Instructions to follow —
Starting with the line that contains "Proof. induction slots;" and stopping after the line that contains "(request e m).", copy the entries below exactly. Include nothing else.

Collected data entries:
________
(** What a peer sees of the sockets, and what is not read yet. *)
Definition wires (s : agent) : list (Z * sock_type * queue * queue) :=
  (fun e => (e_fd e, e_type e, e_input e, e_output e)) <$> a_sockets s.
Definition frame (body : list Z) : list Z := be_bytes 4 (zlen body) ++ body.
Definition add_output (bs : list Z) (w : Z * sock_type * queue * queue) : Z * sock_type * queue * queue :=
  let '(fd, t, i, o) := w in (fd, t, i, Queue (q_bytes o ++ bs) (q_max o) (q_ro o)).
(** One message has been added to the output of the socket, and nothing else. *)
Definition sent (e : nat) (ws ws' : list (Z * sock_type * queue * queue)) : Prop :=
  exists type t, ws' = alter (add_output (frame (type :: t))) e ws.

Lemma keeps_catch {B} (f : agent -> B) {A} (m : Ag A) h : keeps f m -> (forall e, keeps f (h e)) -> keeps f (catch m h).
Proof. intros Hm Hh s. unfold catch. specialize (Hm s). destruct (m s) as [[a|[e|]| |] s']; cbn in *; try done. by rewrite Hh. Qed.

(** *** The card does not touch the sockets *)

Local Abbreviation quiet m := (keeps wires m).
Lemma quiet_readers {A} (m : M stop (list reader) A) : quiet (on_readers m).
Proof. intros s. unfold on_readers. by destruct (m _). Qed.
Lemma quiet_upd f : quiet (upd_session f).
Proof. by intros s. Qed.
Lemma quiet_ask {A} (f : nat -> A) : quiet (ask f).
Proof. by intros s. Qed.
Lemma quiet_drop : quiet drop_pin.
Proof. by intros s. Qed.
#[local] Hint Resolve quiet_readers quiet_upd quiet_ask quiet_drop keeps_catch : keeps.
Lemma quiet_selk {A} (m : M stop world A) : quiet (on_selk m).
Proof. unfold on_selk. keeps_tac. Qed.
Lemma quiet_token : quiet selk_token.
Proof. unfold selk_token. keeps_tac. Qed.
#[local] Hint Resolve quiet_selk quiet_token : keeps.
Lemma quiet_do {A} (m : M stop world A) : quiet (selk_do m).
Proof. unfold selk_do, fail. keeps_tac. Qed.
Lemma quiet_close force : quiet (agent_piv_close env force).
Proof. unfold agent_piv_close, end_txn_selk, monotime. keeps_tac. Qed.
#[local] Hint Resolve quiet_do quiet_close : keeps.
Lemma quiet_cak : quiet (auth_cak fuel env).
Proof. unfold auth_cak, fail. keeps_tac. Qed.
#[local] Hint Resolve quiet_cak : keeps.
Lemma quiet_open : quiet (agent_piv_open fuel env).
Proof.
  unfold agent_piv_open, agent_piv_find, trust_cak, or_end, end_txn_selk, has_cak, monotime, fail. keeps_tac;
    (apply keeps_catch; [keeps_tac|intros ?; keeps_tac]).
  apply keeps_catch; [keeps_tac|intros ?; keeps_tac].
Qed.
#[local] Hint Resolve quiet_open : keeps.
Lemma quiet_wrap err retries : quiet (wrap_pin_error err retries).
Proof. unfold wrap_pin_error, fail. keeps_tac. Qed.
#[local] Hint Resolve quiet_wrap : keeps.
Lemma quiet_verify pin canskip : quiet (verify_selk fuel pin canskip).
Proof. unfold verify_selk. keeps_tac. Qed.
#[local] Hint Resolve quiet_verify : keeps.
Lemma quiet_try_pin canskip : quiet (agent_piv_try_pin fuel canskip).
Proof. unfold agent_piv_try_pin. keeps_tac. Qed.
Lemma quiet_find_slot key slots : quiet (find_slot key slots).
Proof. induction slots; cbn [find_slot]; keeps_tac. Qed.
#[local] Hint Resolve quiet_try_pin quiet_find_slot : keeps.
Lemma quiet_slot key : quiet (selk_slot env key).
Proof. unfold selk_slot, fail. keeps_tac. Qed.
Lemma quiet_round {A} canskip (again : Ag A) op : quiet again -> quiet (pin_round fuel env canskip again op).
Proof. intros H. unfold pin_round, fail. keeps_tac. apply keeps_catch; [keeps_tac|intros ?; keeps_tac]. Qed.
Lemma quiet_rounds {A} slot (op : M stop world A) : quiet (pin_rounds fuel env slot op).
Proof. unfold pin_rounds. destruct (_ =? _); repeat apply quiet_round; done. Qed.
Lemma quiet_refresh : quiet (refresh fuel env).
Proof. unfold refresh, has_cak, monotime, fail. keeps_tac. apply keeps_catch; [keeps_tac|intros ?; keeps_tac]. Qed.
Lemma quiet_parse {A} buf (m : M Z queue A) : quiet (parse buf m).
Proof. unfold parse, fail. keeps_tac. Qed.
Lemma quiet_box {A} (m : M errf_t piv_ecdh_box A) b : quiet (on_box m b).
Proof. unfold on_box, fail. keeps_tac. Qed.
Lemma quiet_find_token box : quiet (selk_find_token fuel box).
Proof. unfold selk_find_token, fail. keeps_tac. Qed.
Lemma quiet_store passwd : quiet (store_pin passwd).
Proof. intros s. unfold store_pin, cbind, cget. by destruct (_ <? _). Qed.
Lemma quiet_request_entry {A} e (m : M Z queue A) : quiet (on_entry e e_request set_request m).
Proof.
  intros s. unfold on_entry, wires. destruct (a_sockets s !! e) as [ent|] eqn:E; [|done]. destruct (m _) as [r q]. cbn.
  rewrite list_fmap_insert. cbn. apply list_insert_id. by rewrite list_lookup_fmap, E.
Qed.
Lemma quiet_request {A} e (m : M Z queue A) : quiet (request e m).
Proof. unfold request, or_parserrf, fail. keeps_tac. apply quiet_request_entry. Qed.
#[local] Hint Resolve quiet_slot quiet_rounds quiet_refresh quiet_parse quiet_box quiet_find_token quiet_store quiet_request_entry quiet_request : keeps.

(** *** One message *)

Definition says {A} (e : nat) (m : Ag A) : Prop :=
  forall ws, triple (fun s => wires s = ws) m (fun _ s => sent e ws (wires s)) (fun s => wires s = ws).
________
Solution to the exercise —
Proof. induction slots; cbn [find_slot]; keeps_tac. Qed.
#[local] Hint Resolve quiet_try_pin quiet_find_slot : keeps.
Lemma quiet_slot key : quiet (selk_slot env key).
Proof. unfold selk_slot, fail. keeps_tac. Qed.
Lemma quiet_round {A} canskip (again : Ag A) op : quiet again -> quiet (pin_round fuel env canskip again op).
Proof. intros H. unfold pin_round, fail. keeps_tac. apply keeps_catch; [keeps_tac|intros ?; keeps_tac]. Qed.
Lemma quiet_rounds {A} slot (op : M stop world A) : quiet (pin_rounds fuel env slot op).
Proof. unfold pin_rounds. destruct (_ =? _); repeat apply quiet_round; done. Qed.
Lemma quiet_refresh : quiet (refresh fuel env).
Proof. unfold refresh, has_cak, monotime, fail. keeps_tac. apply keeps_catch; [keeps_tac|intros ?; keeps_tac]. Qed.
Lemma quiet_parse {A} buf (m : M Z queue A) : quiet (parse buf m).
Proof. unfold parse, fail. keeps_tac. Qed.
Lemma quiet_box {A} (m : M errf_t piv_ecdh_box A) b : quiet (on_box m b).
Proof. unfold on_box, fail. keeps_tac. Qed.
Lemma quiet_find_token box : quiet (selk_find_token fuel box).
Proof. unfold selk_find_token, fail. keeps_tac. Qed.
Lemma quiet_store passwd : quiet (store_pin passwd).
Proof. intros s. unfold store_pin, cbind, cget. by destruct (_ <? _). Qed.
Lemma quiet_request_entry {A} e (m : M Z queue A) : quiet (on_entry e e_request set_request m).
Proof.
  intros s. unfold on_entry, wires. destruct (a_sockets s !! e) as [ent|] eqn:E; [|done]. destruct (m _) as [r q]. cbn.
  rewrite list_fmap_insert. cbn. apply list_insert_id. by rewrite list_lookup_fmap, E.
Qed.
Lemma quiet_request {A} e (m : M Z queue A) : quiet (request e m).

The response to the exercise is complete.